### Data supplied
(** The outcome of a logging computation with the log and the wrappers
    erased. *)
Definition erase_result {A B} (f : B → A) (r : result (B * traced G))
    : result (A * G) :=
  match r with
  | Ok (b, t) => Ok (f b, t.1)
  | Raise e => Raise e
  end.

(** [m'] is [m] with a log: same value, same exception, same draws. *)
Definition simulates {A B} (f : B → A) (m : M G A) (m' : M (traced G) B)
    : Prop :=
  ∀ t, m t.1 = erase_result f (m' t).

Lemma simulates_bind {A B A' B'} (f : B → A) (h : B' → A') m m' k k' :
  simulates f m m' → (∀ b, simulates h (k (f b)) (k' b)) →
  simulates h (bind m k) (bind m' k').
Proof.
  intros Hm Hk t. unfold bind. rewrite Hm.
  destruct (m' t) as [[b t1]|]; [apply Hk | done].
Qed.

Lemma simulates_while_loop {S S'} (f : S' → S) cond cond' body body' :
  (∀ s, cond (f s) = cond' s) → (∀ s, simulates f (body (f s)) (body' s)) →
  ∀ fuel s t, while_loop fuel cond body (f s) t.1
              = erase_result f <$> while_loop fuel cond' body' s t.
Proof.
  intros Hc Hb fuel. induction fuel as [|fuel IH]; intros s t; simpl;
    rewrite Hc; destruct (cond' s); try done.
  unfold bindF, liftF. rewrite Hb.
  destruct (body' s t) as [[s1 t1]|]; [apply IH | done].
Qed.

Lemma simulates_lift {A} (r : result A) : simulates id (lift r) (lift r).
Proof. by destruct r. Qed.

Lemma simulates_lookup_last (last : gmap Z last_entry) p :
  simulates id (lookup_last last p) (lookup_last last p).
Proof. unfold lookup_last. by destruct (last !! p). Qed.

Lemma simulates_choose_action {L} `{!Agent G L} (self : Traced L)
    state explore :
  simulates id (choose_action (agent_of self) state explore)
    (choose_action self state explore).
Proof.
  intros t. simpl. unfold bind, on_gen.
  by destruct (choose_action _ _ _ t.1) as [[a g]|].
Qed.

Lemma simulates_update_model {L} `{!Agent G L} (self : Traced L)
    old_state a new_state reward :
  simulates agent_of (update_model (agent_of self) old_state a new_state reward)
    (update_model self old_state a new_state reward).
Proof.
  intros t. simpl. unfold bind, on_gen.
  by destruct (update_model _ _ _ _ _ t.1) as [[self' g]|].
Qed.

Context {L1 L2 : Type} `{!Agent G L1} `{!Agent G L2}.
Implicit Types (who : players (Traced L1) (Traced L2)).
Implicit Types (st : episode (Traced L1) (Traced L2)).

Definition erase_players who : players L1 L2 :=
  Players (agent_of (agent who)) (agent_of <$> opponent who).

Definition erase_episode st : episode L1 L2 :=
  Episode (game st) (last st) (erase_players (who st)).

Lemma simulates_choose who p state :
  simulates id (choose (erase_players who) p state) (choose who p state).
Proof.
  unfold choose. destruct who as [ag [opp|]]; simpl; [case_decide|];
    apply simulates_choose_action.
Qed.

Lemma simulates_update who p old_state a new_state reward :
  simulates erase_players
    (update (erase_players who) p old_state a new_state reward)
    (update who p old_state a new_state reward).
Proof.
  unfold update. destruct who as [ag [opp|]]; simpl; [case_decide|];
    (eapply simulates_bind; [apply simulates_update_model|]);
    by intros b t.
Qed.

Lemma simulates_terminal_update game last new_state who p :
  simulates erase_players
    (terminal_update game last new_state (erase_players who) p)
    (terminal_update game last new_state who p).
Proof.
  unfold terminal_update.
  eapply simulates_bind; [apply simulates_lookup_last|]. intros [[s|] [a|]];
    first [apply simulates_update | by intros t].
Qed.

Lemma simulates_ply training st :
  simulates erase_episode (ply training (erase_episode st)) (ply training st).
Proof.
  unfold ply. eapply simulates_bind; [apply simulates_choose|]. intros a.
  eapply simulates_bind; [apply simulates_lift|]. intros game1.
  destruct training; simpl; [case_bool_decide|].
  - eapply simulates_bind; [apply simulates_terminal_update|]. intros who1.
    eapply simulates_bind; [apply simulates_terminal_update|]. intros who2.
    by intros t.
  - eapply simulates_bind; [apply simulates_lookup_last|]. intros [[s|] oa].
    + eapply simulates_bind; [apply simulates_update|]. by intros who1 t.
    + by intros t.
  - by intros t.
Qed.

Lemma run_game_episode_from_erase initial fuel (agent : Traced L1)
    (opponent : option (Traced L2)) training t :
  run_game_episode_from initial fuel (agent_of agent) (agent_of <$> opponent)
    training t.1
  = erase_result (prod_map id erase_players)
      <$> run_game_episode_from initial fuel agent opponent training t.
Proof.
  pose proof (simulates_while_loop erase_episode running running
                (ply training) (ply training)
                (λ _, eq_refl) (simulates_ply training) fuel
                (Episode (Nim.init initial) initial_last
                         (Players agent opponent)) t) as Hloop.
  unfold run_game_episode_from, bindF.
  change (erase_episode _) with
    (Episode (Nim.init initial) initial_last
       (Players (agent_of agent) (agent_of <$> opponent))) in Hloop.
  rewrite Hloop. by destruct (while_loop _ _ _ _ t) as [[[st t1]|]|].
Qed.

### What is expected
Please copy each line from the material above in which the string "Definition" appears.

### Completed task
Definition erase_result {A B} (f : B → A) (r : result (B * traced G))
Definition simulates {A B} (f : B → A) (m : M G A) (m' : M (traced G) B)
Definition erase_players who : players L1 L2 :=
Definition erase_episode st : episode L1 L2 :=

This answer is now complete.